Lula se pensa já como mito, como póstumo, como história e como futuro com uma consciência aguda dos processos e da vida como construção. Queriam um mártir? Um preso político? Já têm. Desde o ato em defesa de Lula no Circo Voador, no Rio de Janeiro, ele já anunciava e encarnava esse lugar de Lula-Multidão. Lula é muitos, enfatizou na sua fala poética e política:
“Se me prenderem e eles não me deixarem andar, eu andarei pelas pernas de vocês. Se eles não me deixarem falar, eu falarei pela boca de vocês. Se meu coração parar de bater, baterá pelo coração de vocês. Não é de mim que eles têm que ter medo, eles têm que ter medo de vocês.”
Não se muda a história com lágrimas, nem com teorias, mas com lutas e corpos. A prisão de Lula também foi comemorada por muitos em todo o Brasil.
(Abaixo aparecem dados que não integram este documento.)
Lemma sys_step_inv p lo c c' : sys_step p c c' -> sys_inv p lo c -> sys_inv p lo c'.
Proof.
  intros Hstep Hinv. pose proof (sys_inv_at_rest _ _ _ Hinv) as [cs0 Hrest].
  destruct Hstep as [faults cmds s e s' e' r Hwf E|s s' e Hos|s s' e Hs|c s' Hc Hx|faults s s' e E|faults s s' err E].
  - destruct Hinv as [[cs He]|[Hf Hr]].
    + destruct (execute_batch_spec faults cmds p lo cs e s He Hwf) as (s1 & e1 & r1 & E1 & Hr1).
      rewrite E in E1. injection E1 as <- <- <-. destruct r as [results|err].
      * left. exists (cs ++ cmds). destruct Hr1 as [_ [H1 H2 H3 H4 H5 H6]].
        pose proof (eo_lo _ _ _ _ _ He). split; try done; [by apply prefix_app_r|].
        eapply survives_weaken; [by apply prefix_app_r|done..].
      * right. destruct Hr1 as (? & new & _ & Hr & _). by eauto.
    + rewrite (failed_engine_refuses _ _ _ _ Hf) in E. injection E as <- <- _. by right.
  - cbn in *. rewrite Hos. destruct Hinv as [[cs He]|?]; [left|by right].
    exists cs. by eapply engine_on_os.
  - exists cs0. by eapply at_rest_same.
  - by eapply power_loss_at_rest.
  - left. destruct Hinv as [cs Hr]. destruct (recover_spec faults p lo cs s Hr) as (s1 & r1 & E1 & Hr1).
    rewrite E in E1. injection E1 as <- <-. by exists cs.
  - destruct Hinv as [cs Hr]. destruct (recover_spec faults p lo cs s Hr) as (s1 & r1 & E1 & Hr1).
    rewrite E in E1. injection E1 as <- <-. exists cs. apply Hr1.
Qed.

Lemma sys_steps_inv p lo c c' : rtc (sys_step p) c c' -> sys_inv p lo c -> sys_inv p lo c'.
Proof. induction 1; eauto using sys_step_inv. Qed.

Lemma create_engine_spec faults p s :
  exists s' r, Durable.create faults p s = Returned s' r /\
    match r with
    | inl e => contents (os s) p = None /\ engine_on p [] [] e s'
    | inr err => forall C, contents (os s) p = Some C -> contents (os s') p = Some C
    end.
Proof.
  unfold Durable.create. destruct (create_spec p s) as (s1 & r & -> & Hr). cbn [obind].
  destruct r as [wr|je].
  - destruct Hr as (Hn & Hwr & Hcr). destruct (engine_alloc_fault faults).
    + eexists _, _. split; [done|]. intros C HC. congruence.
    + eexists _, _. split; [done|]. split; [done|]. split; try done.
      * exists []. constructor.
      * apply Inv_new_book.
      * by apply survives_exact.
  - eexists _, _. split; [done|]. intros C HC. destruct Hr as [[Hq _]|(Hn & _)]; [|congruence].
    by rewrite (quiet_contents _ _ _ Hq).
Qed.

(** ** Properties *)

(** C11: [execute_batch] writes ahead.  On a healthy engine it returns; a
    successful batch is in the journal, survives every crash from then on, was
    applied to the book in order, and the results are those of the book.  When
    it fails the engine has failed and refuses every later batch without an
    effect; the journal has gained some prefix of the batch, all of it when the
    application failed, which only a failed allocation or a throwing hook can
    cause. *)
Theorem execute_batch_correct faults cmds p lo cs e s :
  engine_on p lo cs e s -> Forall wf_journal_command cmds ->
  exists s' e' r, Durable.execute_batch faults cmds e s = Returned s' (e', r) /\
    match r with
    | inl results =>
        runs (de_order_book e) cmds (de_order_book e') results /\
        engine_on p (cs ++ cmds) (cs ++ cmds) e' s'
    | inr err =>
        (forall faults' cmds' s2, Durable.execute_batch faults' cmds' e' s2
           = Returned s2 (e', inr (Durable.application_failure EngineFailed))) /\
        exists new, new `prefix_of` cmds /\ at_rest p lo (cs ++ new) (os s') /\
          (dee_code err = JournalFailure \/
           (dee_code err = ApplicationFailure /\ new = cmds /\
            (engine_alloc_fault faults = true \/ apply_can_throw faults)))
    end.
Proof.
  intros He Hwf. destruct (execute_batch_spec faults cmds p lo cs e s He Hwf) as (s' & e' & r & E & Hr).
  exists s', e', r. split; [done|]. destruct r as [results|err]; [done|].
  destruct Hr as [Hf Hr]. split; [|done]. intros. by apply failed_engine_refuses.
Qed.

(** C10: recovery restores exactly the history in the journal.  When the file
    holds the commands [cs], with or without a cut record behind them, recovery
    returns an engine whose book is the result of [cs] and whose writer goes on
    after them; or it fails because a system call or an allocation did, never
    because of the journal, and the file still holds [cs], so that it can be
    tried again. *)
Theorem recover_correct faults p lo cs s :
  at_rest p lo cs (os s) ->
  exists s' r, Durable.recover faults p s = Returned s' r /\
    match r with
    | inl e => engine_on p lo cs e s'
    | inr err => at_rest p lo cs (os s') /\ recovery_failure faults err
    end.
Proof. apply recover_spec. Qed.

(** C5: what was acknowledged is never lost.  Start from a newly created
    engine, let it live through any sequence of batches, faults, kills, power
    losses and recoveries, let a batch succeed, and go on in the same way: every
    healthy engine that runs later has in its book the result of a history that
    extends the history of the acknowledged state, which ends with the batch. *)
Theorem acknowledged_never_lost faults0 p s0 s1 e1 s2 e2 faults cmds s3 e3 results s4 e4 :
  Durable.create faults0 p s0 = Returned s1 (inl e1) ->
  rtc (sys_step p) (Running s1 e1) (Running s2 e2) ->
  Forall wf_journal_command cmds ->
  Durable.execute_batch faults cmds e2 s2 = Returned s3 (e3, inl results) ->
  rtc (sys_step p) (Running s3 e3) (Running s4 e4) ->
  de_state e4 = Healthy ->
  exists cs rs new rs',
    runs new_book cs (de_order_book e2) rs /\
    runs new_book (cs ++ cmds) (de_order_book e3) (rs ++ results) /\
    runs new_book ((cs ++ cmds) ++ new) (de_order_book e4) rs'.
Proof.
  intros Hcreate Hlife Hwf Hbatch Hlater Hhealthy.
  destruct (create_engine_spec faults0 p s0) as (s & r & E & He1).
  rewrite Hcreate in E. injection E as <- <-. destruct He1 as [_ He1].
  apply (sys_steps_inv p []) in Hlife; [|by left; exists []].
  destruct Hlife as [[cs He2]|[Hf _]]; [|by rewrite (failed_engine_refuses _ _ _ _ Hf) in Hbatch].
  destruct (execute_batch_spec faults cmds p [] cs e2 s2 He2 Hwf) as (s & e & r & E & Hr).
  rewrite Hbatch in E. injection E as <- <- <-. destruct Hr as [Hruns He3].
  apply (sys_steps_inv p (cs ++ cmds)) in Hlater; [|by left; exists (cs ++ cmds)].
  destruct Hlater as [[cs4 He4]|[Hf _]]; [|congruence].
  destruct (eo_book _ _ _ _ _ He2) as [rs Hrs]. destruct (eo_lo _ _ _ _ _ He4) as [new ->].
  destruct (eo_book _ _ _ _ _ He4) as [rs' Hrs'].
  exists cs, rs, new, rs'. split_and!; [done|by eapply runs_app|done].
Qed.

(** [submit] and [cancel] on a healthy engine return what the order book
    returns, after the command is durable; they never throw. *)
Theorem engine_commands_correct faults p lo cs e s o id :
  engine_on p lo cs e s -> wf_order o -> is_u64 id ->
  (exists s' e' r, Durable.submit faults o e s = Returned s' (e', r) /\
    match r with
    | inl result =>
        OrderBook.submit None (de_order_book e) o = Returned (de_order_book e') result /\
        engine_on p (cs ++ [SubmitLimitOrderCommand o]) (cs ++ [SubmitLimitOrderCommand o]) e' s'
    | inr err => de_state e' = Failed
    end) /\
  (exists s' e' r, Durable.cancel faults id e s = Returned s' (e', r) /\
    match r with
    | inl result =>
        OrderBook.cancel (de_order_book e) id = Returned (de_order_book e') result /\
        engine_on p (cs ++ [CancelOrderCommand id]) (cs ++ [CancelOrderCommand id]) e' s'
    | inr err => de_state e' = Failed
    end).
Proof.
  intros He Ho Hid. split.
  - destruct (execute_batch_spec faults [SubmitLimitOrderCommand o] p lo cs e s He) as (s' & e' & r & E & Hr);
      [constructor; [done|constructor]|].
    unfold Durable.submit. rewrite E. cbn [obind]. destruct r as [results|err].
    + destruct Hr as [Hruns He']. inversion Hruns as [|? ? b1 r ? ? ? Es Hnil|]; subst.
      inversion Hnil; subst. by exists s', e', (inl r).
    + eexists s', e', _. split; [done|]. apply Hr.
  - destruct (execute_batch_spec faults [CancelOrderCommand id] p lo cs e s He) as (s' & e' & r & E & Hr);
      [constructor; [done|constructor]|].
    unfold Durable.cancel. rewrite E. cbn [obind]. destruct r as [results|err].
    + destruct Hr as [Hruns He']. inversion Hruns as [| |? ? b1 r ? ? ? Es Hnil]; subst.
      inversion Hnil; subst. by exists s', e', (inl r).
    + eexists s', e', _. split; [done|]. apply Hr.
Qed.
Num primeiro momento, o que vimos foi a liberação dos piores instintos de ressentimento e ódio: salgar a terra, esquartejar, tripudiar dos vencidos.
Oscar Maroni comemora a prisão de Lula distribuindo cerveja grátis para três mil pessoas (Reprodução)
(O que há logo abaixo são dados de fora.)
Definition encode_server_frame (e : WireEnvelope ServerMessage) : list byte + WireCodecError :=
  match message e with
  | SubmitResultMessage m =>
      if negb (valid_submit_result m) then inr MalformedPayload else
      let bytes := encode_header SubmitResult kSubmitResultResponsePayloadSize (request_id e) in
      let bytes := append_u8 bytes (srr_status m) in
      let bytes := append_u8 bytes (srr_rejection_code m) in
      let bytes := append_u64 bytes (srr_executed_quantity m) in
      inl (append_u64 bytes (srr_resting_quantity m))
  | CancelResultMessage m =>
      if negb (valid_cancel_result m) then inr MalformedPayload else
      let bytes := encode_header CancelResult kCancelResultResponsePayloadSize (request_id e) in
      let bytes := append_u8 bytes (crr_status m) in
      inl (append_u64 bytes (crr_cancelled_quantity m))
  | ProtocolErrorMessage code =>
      match decode_protocol_error_code code with
      | None => inr MalformedPayload
      | Some _ =>
          let bytes := encode_header ProtocolError kProtocolErrorResponsePayloadSize (request_id e) in
          inl (append_u16 bytes code)
      end
  | EngineUnavailableMessage code =>
      if negb (code =? Unavailable) then inr MalformedPayload else
      let bytes :=
        encode_header EngineUnavailable kEngineUnavailableResponsePayloadSize (request_id e) in
      inl (append_u8 bytes code)
  end.

(** The message of a client frame, from its payload. *)
Definition decode_client_payload (type : WireMessageType) (payload : list byte)
  : option ClientMessage :=
  if bool_decide (type = SubmitLimitOrder) then
    let? id := read_u64 payload 0 in
    let? side := payload !! 8%nat in
    let? price := read_u64 payload 9 in
    let? quantity := read_u64 payload 17 in
    Some (SubmitLimitOrderMessage (mkSubmitLimitOrderRequest id side price quantity))
  else
    let? id := read_u64 payload 0 in
    Some (CancelOrderMessage id).

Definition decode_client_frame_prefix (bytes : list byte)
  : option (DecodedFrame ClientMessage + WireCodecError) :=
  let? header_result := decode_header bytes in
  match header_result with
  | inr error => Some (inr error)
  | inl header =>
      if negb (is_client_message_type (fh_type header)) then Some (inr UnsupportedMessageType) else
      if negb (has_complete_frame bytes header) then Some (inr TruncatedInput) else
      let payload_length := Z.to_nat (fh_payload_length header) in
      let? payload := subspan bytes kWireFrameHeaderSize payload_length in
      let? m := decode_client_payload (fh_type header) payload in
      Some (inl (mkDecodedFrame (mkWireEnvelope (fh_request_id header) m)
                   (kWireFrameHeaderSize + payload_length)))
  end.

(** The [switch] of [decode_server_frame_prefix]. *)
Definition decode_server_payload (type : WireMessageType) (payload : list byte)
  : option (ServerMessage + WireCodecError) :=
  match type with
  | SubmitResult =>
      let? raw_status := payload !! 0%nat in
      let? raw_code := payload !! 1%nat in
      match decode_submit_status raw_status, decode_rejection_code raw_code with
      | Some status, Some rejection_code =>
          let? executed := read_u64 payload 2 in
          let? resting := read_u64 payload 10 in
          let response := mkSubmitResultResponse status rejection_code executed resting in
          if negb (valid_submit_result response) then Some (inr MalformedPayload)
          else Some (inl (SubmitResultMessage response))
      | _, _ => Some (inr MalformedPayload)
      end
  | CancelResult =>
      let? raw_status := payload !! 0%nat in
      match decode_cancel_status raw_status with
      | None => Some (inr MalformedPayload)
      | Some status =>
          let? cancelled := read_u64 payload 1 in
          let response := mkCancelResultResponse status cancelled in
          if negb (valid_cancel_result response) then Some (inr MalformedPayload)
          else Some (inl (CancelResultMessage response))
      end
  | ProtocolError =>
      let? raw_code := read_u16 payload 0 in
      match decode_protocol_error_code raw_code with
      | None => Some (inr MalformedPayload)
      | Some code => Some (inl (ProtocolErrorMessage code))
      end
  | EngineUnavailable =>
      let? raw_code := payload !! 0%nat in
      match decode_engine_unavailable_code raw_code with
      | None => Some (inr MalformedPayload)
      | Some code => Some (inl (EngineUnavailableMessage code))
      end
  | SubmitLimitOrder | CancelOrder => Some (inr UnsupportedMessageType)
  end.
Senha para liberar a barbárie
A fotografia do altar erguido ao juiz Sérgio Moro e a ministra Carmem Lúcia em uma casa de prostituição, com o dono de uma boate de luxo mostrando a genitália desnuda de uma das suas contratadas enquanto lhe tapa a boca, chama atenção por sua constelação de signos.
Vestido de preso/torturador/irmão metralha, Oscar Maroni, o dono da boate Bahamas Club, comemora a prisão de Lula distribuindo cerveja grátis para três mil pessoas, cumprindo uma promessa alardeada pelas redes como as do MBL. O que diz a imagem, que evoca tanto a iconografia da prisão de Abu Ghraib quanto uma cena de Salò ou os 120 dias de Sodoma, de Pier Paolo Pasolini – ou ainda cenas de tortura da deep web -, é exatamente essa libido diante da sujeição do outro: voltamos ao comando!
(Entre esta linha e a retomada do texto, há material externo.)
Lemma ST_for_each {L X} (I : L -> O -> Prop) (body : L -> X -> prog E L) xs l o :
  I l o -> (forall x l o, I l o -> ST (body l x) o I) -> ST (for_each xs body l) o I.
Proof.
  intros HI Hb. revert l o HI. induction xs as [|x xs IH]; intros l o HI; simpl; [by apply ST_ret|].
  apply ST_bind. eapply ST_mono; [by apply Hb|]. intros l' o'. apply IH.
Qed.

(** Before the condition holds, a program that does not establish it may do
    anything. *)
Fixpoint steady {A} (p : prog E A) : Prop :=
  match p with
  | Ret _ => True
  | Op e k => (forall o s x o' s', step _ e o s x o' s' -> C o' -> C o) /\ forall x, steady (k x)
  | Iter body l k => (forall l, steady (body l)) /\ forall b, steady (k b)
  end.

Lemma steady_bind {A B} (p : prog E A) (f : A -> prog E B) :
  steady p -> (forall a, steady (f a)) -> steady (bind p f).
Proof.
  induction p as [A a|A X e k IH|A L D body _ l k IH]; simpl; intros H Hf; [done|..];
    destruct H as [H1 H2]; split; auto.
Qed.

Lemma steady_for_each {L X} (body : L -> X -> prog E L) xs l :
  (forall l x, steady (body l x)) -> steady (for_each xs body l).
Proof. intros Hb. revert l. induction xs; intros l; simpl; [done|]. apply steady_bind; auto. Qed.

Lemma st_steady n {A} (p : prog E A) o Q :
  wp step ok inv n p o Q -> steady p -> ~ C o -> st n p o (fun a o' => Q a o' /\ ~ C o').
Proof.
  revert A p o Q. induction n as [|n IH]; intros A p o Q H Hp Hc; [done|]. split; [done|].
  destruct p as [a|X e k|L B body l k]; [done| |].
  - destruct Hp as [He Hk]. intros r s Hi x o' s' Hst. destruct (H r s Hi) as [_ Hw].
    destruct (Hw _ _ _ Hst). apply IH; [done..|]. intros Hc'. by apply Hc, (He _ _ _ _ _ Hst).
  - destruct Hp as [Hb Hk]. eapply st_mono; [by apply (IH _ _ _ _ H)|].
    intros [l'|b] o' [Ht Hc']; [by apply (IH _ (Iter body l' k))|by apply IH].
Qed.

Lemma ST_steady {A} (p : prog E A) o Q :
  WP step ok inv p o Q -> steady p -> ~ C o -> ST p o (fun a o' => Q a o' /\ ~ C o').
Proof. intros H Hp Hc n. by apply st_steady. Qed.

End stopping.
Podemos infringir nosso poder aos corpos: das mulheres, das minorias, podemos comandar o espetáculo politicamente incorreto, porque vencemos. Como nos estupros pós-guerra, como nas cenas de torturas da ditadura militar. Poder, sexualidade e assujeitamento. Uma multidão de homens brancos que cultua Bolsonaros, armas e assujeitementos de todo tipo. Eu gozo com o teu sofrimento, eis a trip regressivo-vingativa travestida de “justiça”, moralidade e combate à corrupção em que estamos.
Como sublinha Friedrich Nietzsche, toda reivindicação por justiça traz junto de si um desejo primário de vingança, mas essas duas coisas não se confundem, ou não deveriam se confundir. É o que distingue a civilização da barbárie. Poder separar nossos piores instintos de uma justiça construtiva e pedagógica. Ao amalgamar justiça e vingança, o que vimos no Brasil, no impeachment e golpe jurídico midiático contra Dilma Rousseff, na Operação Lava Jato e no fetiche por prender Lula, foi essa assimetria que transformou um impulso e processos decisivos por justiça e contra a corrupção em uma senha que libera o devir fascista, o ressentimento social e a vingança que só deseja a morte do outro, do inimigo social, outro gênero, outra cor da pele, outras crenças.
Teríamos que nos empenhar em produzir dispositivos que separem justiça de vingança. Um processo profundo de reencantamento na potência das lutas e disputas dos imaginários.